Republican State Sen. Tyler Dice introduced a bill last week that would ban the likes of Delta-8, Delta-9 and Delta-10—legal, but unregulated compounds known to produce a similar high to that found in cannabis. .
“It’s an accessibility issue where you can go to a regular gas station and buy this product like you would buy Skittles or any other candy,” Des told local news station THV11.
Hemp-derived products have become ubiquitous in recent years, especially after Congress passed the Farm Act of 2018, which legalized the production of industrial hemp.
But critics have lamented that many of these cannabis products are subject to little, if any, regulation, posing risks for consumers who believe what they consume is mostly harmless.
Dees claimed to station That poison control is “contacted in cases where children are present, ingesting products that cause them harm.”
THV11 followed up With the state’s poison control, which “said that although they don’t have exact numbers when it comes to Delta 8 because they don’t start collecting data until January 2021, they have seen an increase in children’s exposure to THC products.”
“Any product that contains THC is potentially harmful.

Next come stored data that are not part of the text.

(** ** The abstract meaning of a log *)

(** The puts that one frame causes, and the batches still open after it. *)
Definition log_step (rec : record) (pending : gmap Z (list record))
    : list record * gmap Z (list record) :=
  if BatchKind rec =? BatchNone then ([rec], pending)
  else if BatchKind rec =? BatchBegin then ([], <[BatchID rec := []]> pending)
  else if BatchKind rec =? BatchOperation then
    match pending !! BatchID rec with
    | Some ops => ([], <[BatchID rec := ops ++ [rec]]> pending)
    | None => ([], pending)
    end
  else if BatchKind rec =? BatchCommit then
    match pending !! BatchID rec with
    | Some ops => (set_batch 0 BatchNone <$> ops, delete (BatchID rec) pending)
    | None => ([], pending)
    end
  else ([], pending).

Fixpoint log_run (recs : list record) (pending : gmap Z (list record))
    : list record * gmap Z (list record) :=
  match recs with
  | [] => ([], pending)
  | rec :: recs =>
      let '(puts, pending) := log_step rec pending in
      let '(puts', pending) := log_run recs pending in
      (puts ++ puts', pending)
  end.

(** The records a log makes visible, in the order they are put. *)
Definition log_puts (recs : list record) : list record := fst (log_run recs ∅).

(** Putting a list of records into a sorted list, in order. *)
Definition list_puts (puts : list record) (l : list record) : list record :=
  fold_left (fun l rec => list_put rec l) puts l.

Definition log_max (recs : list record) (m : Z) : Z := fold_left max_sequence recs m.

Definition frames (recs : list record) : bytes := concat (frame_of <$> recs).

Lemma log_run_app r1 r2 pending :
  log_run (r1 ++ r2) pending =
  let '(p1, pending) := log_run r1 pending in
  let '(p2, pending) := log_run r2 pending in (p1 ++ p2, pending).
Proof.
  revert pending. induction r1 as [|r r1 IH]; intros pending; simpl.
  - by destruct (log_run r2 pending).
  - destruct (log_step r pending) as [p0 pd0]. rewrite IH.
    destruct (log_run r1 pd0) as [p1 pd1]. destruct (log_run r2 pd1) as [p2 pd2].
    by rewrite app_assoc.
Qed.

Lemma log_max_spec recs m r :
  r ∈ recs -> Seq r <= log_max recs m /\ BatchID r <= log_max recs m.
Proof.
  assert (Hmono : forall recs m, m <= log_max recs m).
  { clear. intros recs. induction recs as [|r recs IH]; intros m; simpl; [lia |].
    specialize (IH (max_sequence m r)). unfold max_sequence in *. unfold log_max in *.
    destruct (Z.gtb_spec (Seq r) m), (Z.gtb_spec (BatchID r) m), (Z.gtb_spec (BatchID r) (Seq r)); lia. }
  revert m. induction recs as [|a recs IH]; intros m Hr; [set_solver |].
  apply elem_of_cons in Hr as [-> | Hr]; [| by apply IH].
  simpl. specialize (Hmono recs (max_sequence m a)). unfold log_max in *.
  unfold max_sequence in *.
  destruct (Z.gtb_spec (Seq a) m), (Z.gtb_spec (BatchID a) m), (Z.gtb_spec (BatchID a) (Seq a)); lia.
Qed.

Arguments replay_state : clear implicits.

Section replay_proofs.
Context {T : Type} `{!VersionedTable T}.

Lemma put_all_repr recs (mt : T) l :
  vt_repr mt l -> exists mt', put_all recs mt = Some mt' /\ vt_repr mt' (list_puts recs l).
Proof.
  revert mt l. induction recs as [|r recs IH]; intros mt l Hr; simpl; [eauto |].
  destruct (vt_put_ok r mt l Hr) as (mt1 & -> & Hr1). simpl. by apply IH.
Qed.

Lemma replay_record_repr rec pending (mt : T) l :
  vt_repr mt l ->
  exists mt', replay_record rec pending mt = Some (snd (log_step rec pending), mt') /\
    vt_repr mt' (list_puts (fst (log_step rec pending)) l).
Proof.
  intros Hr. unfold replay_record, log_step.
  destruct (BatchKind rec =? BatchNone).
  { destruct (vt_put_ok rec mt l Hr) as (mt1 & -> & Hr1). simpl. eauto. }
  destruct (BatchKind rec =? BatchBegin); [simpl; eauto |].
  destruct (BatchKind rec =? BatchOperation).
  { destruct (pending !! BatchID rec); simpl; eauto. }
  destruct (BatchKind rec =? BatchCommit); [| simpl; eauto].
  destruct (pending !! BatchID rec) as [ops|]; [| simpl; eauto].
  destruct (put_all_repr (set_batch 0 BatchNone <$> ops) mt l Hr) as (mt' & E & Hr').
  rewrite E. simpl. eauto.
Qed.

Definition advance_state (rec : record) (pending : gmap Z (list record)) (mt : T) (st : replay_state T) :=
  mkReplay (rp_offset st + len (frame_of rec)) pending (max_sequence (rp_max st) rec) mt.

(** One iteration of the loop on a well-formed frame. *)
Lemma replay_loop_frame fuel rec rest (st : replay_state T) :
  wf_record rec ->
  replay_loop (S fuel) (frame_of rec ++ rest) st =
  '(pending, mt) ← replay_record rec (rp_pending st) (rp_mt st);
  replay_loop fuel rest (advance_state rec pending mt st).
Proof.
  intros Hwf. pose proof (payload_u32 rec Hwf) as Hu. pose proof (payload_bounds rec Hwf) as Hb.
  destruct (frame_header_split (frameChecksum (PutUint32 (len (payload_of rec))) (payload_of rec))
    (payload_of rec) rest Hu (frameChecksum_u32 _ _)) as (h & Hh & Lh & S1 & U1 & U2).
  fold (frame_of rec) in Hh. cbn [replay_loop].
  rewrite Hh, ReadFull_app, U1 by done.
  destruct (Z.gtb_spec (len (payload_of rec)) maxFramePayload); [lia |].
  rewrite ReadFull_app by (unfold len; lia).
  rewrite U2, S1, Z.eqb_refl, decodeRecord_payload by done. cbn [negb].
  destruct (replay_record rec (rp_pending st) (rp_mt st)) as [[pd mt]|]; [| done].
  cbn [mbind option_bind]. unfold advance_state, frame_of.
  replace (len (frame_with (frameChecksum (PutUint32 (len (payload_of rec))) (payload_of rec)) (payload_of rec)))
    with (Z.of_nat frameHeaderSize + len (payload_of rec))
    by (unfold len; rewrite length_frame_with; lia).
  by rewrite Z.add_assoc.
Qed.

(** The loop on a sequence of well-formed frames. *)
Lemma replay_loop_frames recs (st : replay_state T) l :
  Forall wf_record recs -> vt_repr (rp_mt st) l ->
  exists mt', vt_repr mt' (list_puts (fst (log_run recs (rp_pending st))) l) /\
    forall rest fuel, replay_loop (length recs + fuel) (frames recs ++ rest) st =
    replay_loop fuel rest
      (mkReplay (rp_offset st + len (frames recs)) (snd (log_run recs (rp_pending st)))
         (log_max recs (rp_max st)) mt').
Proof.
  intros Hwf. revert st l. induction Hwf as [|rec recs Hrec Hwf IH]; intros st l Hr.
  - exists (rp_mt st). split; [done |]. intros rest fuel. simpl. rewrite Z.add_0_r. by destruct st.
  - destruct (replay_record_repr rec (rp_pending st) (rp_mt st) l Hr) as (mt1 & E & Hr1).
    destruct (IH (advance_state rec (snd (log_step rec (rp_pending st))) mt1 st) _ Hr1) as (mt' & Hr' & E').
    exists mt'. cbn [rp_pending rp_offset rp_max advance_state] in *.
    cbn [log_run]. destruct (log_step rec (rp_pending st)) as [p1 pd1] eqn:Es. cbn [fst snd] in *.
    destruct (log_run recs pd1) as [p2 pd2]. cbn [fst snd] in *. split.
    + unfold list_puts in *. by rewrite fold_left_app.
    + intros rest fuel. unfold frames. rewrite fmap_cons. cbn [concat].
      rewrite <- app_assoc. cbn [length Nat.add].
      rewrite replay_loop_frame, E by done. cbn [mbind option_bind].
      fold (frames recs). rewrite E'. rewrite len_app, Z.add_assoc. done.
Qed.
(** [p] is what a crash may leave of one frame: nothing, or a strict prefix. *)
Definition torn (p : bytes) : Prop :=
  p = [] \/ exists rec q, wf_record rec /\ frame_of rec = p ++ q /\ q <> [].

Lemma replay_loop_torn fuel p (st : replay_state T) :
  torn p ->
  replay_loop (S fuel) p st = Some (Ok (if decide (p = []) then AtEOF else Torn), st).
Proof.
  intros [-> | (rec & q & Hwf & Hf & Hq)]; [done |]. cbn [replay_loop].
  assert (Hlen : (length p < length (frame_of rec))%nat).
  { rewrite Hf, length_app. destruct q; [done | simpl; lia]. }
  destruct (ReadFull frameHeaderSize p) as [[h p']|e] eqn:E.
  - apply ReadFull_Ok in E as [-> Lh].
    pose proof (payload_u32 rec Hwf) as Hu. pose proof (payload_bounds rec Hwf) as Hb.
    destruct (frame_header_split _ (payload_of rec) [] Hu
      (frameChecksum_u32 (PutUint32 (len (payload_of rec))) (payload_of rec)))
      as (h' & Hh & Lh' & _ & U1 & _).
    fold (frame_of rec) in Hh. rewrite !app_nil_r in Hh.
    rewrite Hh, <- app_assoc in Hf. apply app_inj_1 in Hf as [<- Hp]; [| lia].
    rewrite U1. destruct (Z.gtb_spec (len (payload_of rec)) maxFramePayload); [lia |].
    destruct (ReadFull (Z.to_nat (len (payload_of rec))) p') as [[pl r]|e] eqn:E'.
    + apply ReadFull_Ok in E' as [-> L]. exfalso.
      apply (f_equal length) in Hp. rewrite !length_app in Hp. unfold len in L.
      destruct q; [done | rewrite length_cons in Hp; lia].
    + rewrite decide_False; [done |]. intros Hn%app_eq_nil. destruct Hn as [-> _]. done.
  - apply ReadFull_short in E as [_ ->]. by destruct p.
Qed.

Lemma frames_length recs : (length recs <= length (frames recs))%nat.
Proof.
  induction recs as [|r recs IH]; [simpl; lia |]. unfold frames in *.
  rewrite fmap_cons. cbn [concat length]. unfold frame_of at 1.
  rewrite length_app, length_frame_with. unfold frameHeaderSize. lia.
Qed.

Lemma validate_written rest : validateWALHeader (writeWALHeader ++ rest) = Ok tt.
Proof. unfold validateWALHeader. by rewrite ReadFull_app by done. Qed.

(** Replaying a log that ends in a torn frame: the records before it are
    applied, and the file is cut back to them. *)
Lemma replay_written recs (mt : T) l :
  Forall wf_record recs -> vt_repr mt l ->
  exists mt', vt_repr mt' (list_puts (log_puts recs) l) /\
    forall p, torn p -> ReplayIntoWithStats (Some (writeWALHeader ++ frames recs ++ p)) mt =
    Some (Ok (log_max recs 0), mt', Some (writeWALHeader ++ frames recs)).
Proof.
  intros Hwf Hr. set (st := mkReplay (Z.of_nat walHeaderSize) ∅ 0 mt).
  destruct (replay_loop_frames recs st l Hwf Hr) as (mt' & Hr' & E).
  exists mt'. split; [done |]. intros p Ht. unfold ReplayIntoWithStats.
  destruct (Z.eqb_spec (len (writeWALHeader ++ frames recs ++ p)) 0) as [He | _].
  { unfold len in He. rewrite length_app in He. simpl in He. lia. }
  rewrite validate_written. change (drop walHeaderSize ?x) with (drop (length writeWALHeader) x).
  rewrite drop_app_length. fold st.
  pose proof (frames_length recs) as Hfl.
  replace (S (length (writeWALHeader ++ frames recs ++ p))) with
    (length recs + S (length (writeWALHeader ++ frames recs ++ p) - length recs))%nat
    by (rewrite !length_app; lia).
  rewrite E, replay_loop_torn by done. cbn [mbind option_bind].
  destruct (decide (p = [])) as [-> | Hp]; [by rewrite app_nil_r |].
  cbn [rp_max rp_offset rp_mt]. do 3 f_equal.
  replace (Z.to_nat (rp_offset st + len (frames recs))) with (length (writeWALHeader ++ frames recs)).
  - rewrite app_assoc. apply take_app_length.
  - rewrite length_app. unfold st, len, walHeaderSize. simpl. lia.
Qed.
End replay_proofs.

(** ** Batches *)

Lemma WriteRecords_wf recs file :
  Forall wf_record recs -> WriteRecords recs file = (None, file ++ frames recs).
Proof.
  intros H. revert file. induction H as [|r recs Hr _ IH]; intros file.
  - unfold frames. simpl. by rewrite app_nil_r.
  - cbn [WriteRecords]. unfold WriteRecord. rewrite frame_wf by done. rewrite IH.
    unfold frames. rewrite fmap_cons. cbn [concat]. by rewrite app_assoc.
Qed.

Lemma wf_set_batch id k r :
  is_u64 id -> BatchNone <= k <= BatchCommit -> wf_record r -> wf_record (set_batch id k r).
Proof. unfold wf_record, rValue. simpl. tauto. Qed.

Lemma wf_zero_record : wf_record zero_record.
Proof. vm_compute. intuition congruence. Qed.

Lemma wf_batch_records id ops :
  is_u64 id -> Forall wf_record ops -> Forall wf_record (batch_records id ops).
Proof.
  intros Hid Hops. unfold batch_records, BatchBegin, BatchOperation.
  assert (Hz : forall k, BatchNone <= k <= BatchCommit -> wf_record (set_batch id k zero_record))
    by (intros; apply wf_set_batch; auto using wf_zero_record).
  unfold BatchNone, BatchCommit in *.
  constructor; [apply Hz; lia |]. apply Forall_app. split; [| constructor; [apply Hz; lia | done]].
  apply Forall_fmap. eapply Forall_impl; [exact Hops |]. intros r Hr.
  apply wf_set_batch; [done | unfold BatchNone, BatchCommit; lia | done].
Qed.

Lemma log_step_operation id r ops pending :
  pending !! id = Some ops ->
  log_step (set_batch id BatchOperation r) pending =
  ([], <[id := ops ++ [set_batch id BatchOperation r]]> pending).
Proof. unfold log_step. cbn [BatchKind BatchID set_batch]. intros ->. done. Qed.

Whether it’s delta 8 or delta 9,” Ari Phillip, MD, medical director of the Arkansas Poison Control Center, tells SELF. said the station. “We are concerned that this could have psychological effects so it should be kept away, locked within reach of children.”

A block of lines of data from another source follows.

Lemma readUint64_Ok r z rest : readUint64 r = Ok (z, rest) -> r = PutUint64 z ++ rest /\ is_u64 z.
Proof.
  unfold readUint64. intros H. bind_inv H. apply ReadFull_Ok in Hx as [-> Hl].
  injection H as <- ->. rewrite PutUint64_Uint64, take_ge by lia. split; [done | apply Uint64_range].
Qed.

(** A string the format can hold. *)
Definition string_ok (v : bytes) : Prop := len v <= maxMetadataStringSize.

Lemma string_u32 v : string_ok v -> is_u32 (len v).
Proof.
  intros H. pose proof (len_nonneg v). unfold string_ok, maxMetadataStringSize, is_u32, u32_max in *. lia.
Qed.

Lemma readString_app v rest : string_ok v -> readString (writeString v ++ rest) = Ok (v, rest).
Proof.
  intros Hv. pose proof (string_u32 v Hv). unfold readString, writeString, writeUint32.
  rewrite u32_id, <- app_assoc, readUint32_app by done. simpl. pose proof (len_nonneg rest).
  unfold string_ok in Hv. rewrite !guard_err_false by (rewrite ?len_app; lia). simpl.
  by rewrite ReadFull_app by (unfold len; lia).
Qed.

Lemma readString_Ok r v rest :
  readString r = Ok (v, rest) -> r = writeString v ++ rest /\ string_ok v.
Proof.
  unfold readString. intros H. bind_inv H. apply readUint32_Ok in Hx as [-> Hu].
  apply map_err_Ok, ReadFull_Ok in H as [-> Hl]. unfold is_u32 in Hu.
  assert (z = len v) as -> by (unfold len; lia).
  unfold writeString, writeUint32, string_ok. rewrite u32_id, <- app_assoc by done.
  split; [done | lia].
Qed.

Arkansas voters Reject a motion in the ballot Last November he would have legalized recreational cannabis in the state.
The state’s Republican governor, Sarah Huckabee Sanders, who was elected in the November election, voted against the motion.

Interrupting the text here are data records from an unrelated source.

(** Sizing.  [New] fails exactly on a non-positive item count or a rate
    outside (0, 1); otherwise, as long as the number of bits the formula asks
    for is between 1 and 2^64-8, the filter is well-formed and empty, has that
    number of bits rounded up to a whole byte, and between 1 and 30 hash
    functions. *)
Theorem bloom_New_ok math_Log conv n p :
  let bits := uint64_ceil conv (f_div (f_mul (f_neg (f_of_Z n)) (math_Log p)) f_Ln2_sq) in
  1 <= bits <= u64_max - 7 ->
  if (n <=? 0) || f_leb p f_zero || f_leb f_one p then exists e, New math_Log conv n p = Err e
  else exists f, New math_Log conv n p = Ok f /\ wf_filter f /\ bits <= bitCount f < bits + 8 /\
       forall b, bit_at (fbits f) b = false.
Proof.
  intros bits Hb. unfold New. fold bits. destruct (Z.leb_spec n 0); simpl orb; [by eexists |].
  cbn [guard_err mbind result_bind]. destruct (f_leb p f_zero || f_leb f_one p); [by eexists |].
  rewrite guard_err_false by done. bind_step. cbv zeta.
  assert (Hq : u64 (bits + 7) / 8 = (bits + 7) / 8) by (rewrite u64_id; [done | unfold is_u64; lia]).
  rewrite Hq. pose proof (Z.div_mod (bits + 7) 8 ltac:(lia)) as Hdm.
  pose proof (Z.mod_pos_bound (bits + 7) 8 ltac:(lia)) as Hm. set (k := (bits + 7) / 8) in *.
  rewrite (u64_id (k * 8)) by (unfold is_u64, u64_max in *; lia).
  eexists. split; [reflexivity |]. unfold wf_filter. cbn [bitCount hashCount fbits].
  set (hc := int_round _ _). split_and!; try lia.
  - unfold len. rewrite length_replicate. lia.
  - destruct (Z.ltb_spec hc 1); [done |]. destruct (Z.gtb_spec hc 30); lia.
  - destruct (Z.ltb_spec hc 1); [done |]. destruct (Z.gtb_spec hc 30); lia.
  - intros b. unfold bit_at. destruct (replicate (Z.to_nat k) x00 !! Z.to_nat (b / 8)) as [x|] eqn:E; [| done].
    apply lookup_replicate in E as [-> _]. apply Z.bits_0.
Qed.

(** The rate 0.01 and its logarithm. *)
Definition f_hundredth : float64 := S754_finite false 0x147ae147ae147b (-59).
Definition log_hundredth (_ : float64) : float64 := S754_finite true 0x126bb1bbb55515 (-50).

Lemma bloom_New_ok_witness :
  exists f, New log_hundredth (fun _ => 0) 10 f_hundredth = Ok f /\ wf_filter f /\
    96 <= bitCount f < 104 /\ (forall b, bit_at (fbits f) b = false) /\ hashCount f = 7.
Proof.
  pose proof (bloom_New_ok log_hundredth (fun _ => 0) 10 f_hundredth) as H.
  change (uint64_ceil _ _) with 96 in H.
  destruct H as (f & E & Hw & Hb & Hz); [vm_compute; split; congruence |].
  exists f. split; [exact E |]. split; [exact Hw |]. split; [exact Hb |]. split; [exact Hz |].
  vm_compute in E. injection E as <-. reflexivity.
Defined.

“I don’t think that with a drug epidemic all over this state, frankly all over the country, adding on and having more access to it does anything to benefit Arkansas, so I certainly wouldn’t be supportive of that,” Sanders, former press secretary to Donald Trump, said. He said in October.
Her father, former Arkansas Governor Mike Huckabee, He also spoke badly of the cannabis industry.
In a video last fall urging voters to reject legalization, Huckabee said, “I’m not the one who’s going to make money, the drug cartels are going to do it.”
And the former governor added, “And if you’re one of those people who can sell drugs, maybe you’ll make a profit on gullible people who will somehow convince themselves that this is absolutely harmless.”
Medical cannabis is legal in Arkansas, however, and Senator Jonathan Desmange, one of the sponsors of the bill banning Delta 8 and other cannabis products, insisted that the measure would not affect that program.
“I mean, you have to have your card and there are benefits, you know, for these patients, it’s not about that,” Desmang said. THV11. “I mean, a kid in high school can now buy. Again, I think that’s wrong.”
Arkansas legalized medical cannabis in 2016, when a majority of voters approved an amendment allowing the treatment.
According to the state health departmentPatients with the following conditions may be eligible for a prescription for cannabis: “Cancer; Glaucoma; HIV/AIDS positive status; Hepatitis C; Amyotrophic lateral sclerosis; Tourette’s syndrome; Crohn’s disease; Ulcerative colitis.” Post-traumatic stress disorder Severe arthritis Fibromyalgia Alzheimer’s disease Cachexia or wasting syndrome Peripheral neuropathy Intractable pain which is pain that has not responded to regular medications, treatment or surgical procedures for more than six (6) months Severe nausea Episodes including These include, but are not limited to, those characteristic of epilepsy; severe and persistent muscle spasms including but not limited to those characteristic of multiple sclerosis; and any other medical condition or treatment approved by the Ministry of Health.